Collected data entries
○ ○ ○ ○ ○
(* ===== verification/LogMachine.v ===== *)
(** * State machines over the virtual log

    [src/statemachine/]: [VirtualLogStateMachine.h], [LogTrimStateMachine.h],
    [LogTrimApplicator.h], [NullStateMachine.h], [SinkStateMachine.h] and the
    stack [Factory.h] makes of them.

    A machine appends entries to a log that it shares with other machines,
    fetches the entries of the log with concurrent reads, applies them one by
    one to the machine above it, and hands the result of applying an entry to
    the call that appended it.  The loops of the machine, its reads and the
    calls of its clients are steps that happen in any order; any number of
    machines run on one log, and the log may grow by itself.

    The state of the machine above is always what the first entries of the log
    make of its initial state, and each append returns the result of its own
    entry at its own position.  A machine that can read the log serves all the
    calls that registered in time; a call that registers late, or after a read
    failed, is never answered. *)

From stdpp Require Import base gmap list strings relations.
From Stdlib Require Import ZArith Lia.
From S2P Require Import Prelude LogTypes KVStore FlatMap.

Open Scope Z_scope.

(** ** The messages of [LogEntry.proto] *)

Record SingleLogEntry := mkSingle { entry_id : Z; entry_payload : string }.
Record LogTrimEntry := mkTrim { trim_id : Z; trim_replica_id : string; trim_snapshot_id : Z }.
Inductive TransactionalLogEntry :=
  | txn_entry_not_set
  | txn_single_log_entry (e : SingleLogEntry)
  | txn_batch_log_entry (log_entries : list SingleLogEntry).
Inductive LogEntry_1 :=
  | entry_not_set
  | single_log_entry (e : SingleLogEntry)
  | batch_log_entry (log_entries : list SingleLogEntry)
  | transactional_log_entry (e : TransactionalLogEntry)
  | log_trim_entry (e : LogTrimEntry).

Class LogEntryCodec := {
  Entry_SerializeAsString : LogEntry_1 → string;
  Entry_ParseFromString : string → option LogEntry_1 }.
Class LogEntryCodecLaws `{LogEntryCodec} :=
  parse_entry t : Entry_ParseFromString (Entry_SerializeAsString t) = Some t.

(** ** Interfaces *)

(** What a state machine calls on its [VirtualLog]. *)
Class VirtualLogOps (L : Type) := {
  vlog_append : string → M L Z;
  vlog_getLogEntry : Z → M L (LogEntry + LogReadError);
  vlog_sync : M L Z }.
(* ===== verification/Counter.v ===== *)
(** * The counter application

    [src/applications/counter/]: [CounterApp.cc], [CounterApplicator.cc],
    [CounterAppStateMachine.cc], [CounterHealthCheck.cc] and the services of
    [server/CounterAppServer.h].  Counters are replicated by appending their
    changes to the log; the application is the state above a machine of
    [LogMachine.v].

    A value is an [int64]; where a sum leaves its range the behaviour of C++ is
    undefined, and the model wraps around.  In the program the application and
    the trim applicator share one store, of which the latter only reads a key
    that nobody writes; in the model each has its own. *)

From stdpp Require Import base gmap list strings pretty relations.
From Stdlib Require Import ZArith Lia.
From S2P Require Import Prelude LogTypes KVStore FlatMap LogMachine.

Open Scope Z_scope.

(** ** Messages: [CounterEntry.proto] and [CounterService.proto] *)

(** [CommandType]; an enum field of a message can hold any number. *)
Definition INCR : Z := 0.
Definition DECR : Z := 1.
Record CounterLogEntry := mkCounterLogEntry {
  entry_key : string; entry_val : Z; commandType : Z; description : string }.
Abbreviation CounterLogEntries := (list CounterLogEntry).
Record CounterAppSnapshot := mkSnapshot { snap_log_id : Z; snap_values : gmap string Z }.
○ ○ ○ ○ ○
[Exercise goal] When you reach the line that contains "A machine appends", stop; output it and every line before it from the start of the data, exactly as written.

[Response]
(* ===== verification/LogMachine.v ===== *)
(** * State machines over the virtual log

    [src/statemachine/]: [VirtualLogStateMachine.h], [LogTrimStateMachine.h],
    [LogTrimApplicator.h], [NullStateMachine.h], [SinkStateMachine.h] and the
    stack [Factory.h] makes of them.

    A machine appends entries to a log that it shares with other machines,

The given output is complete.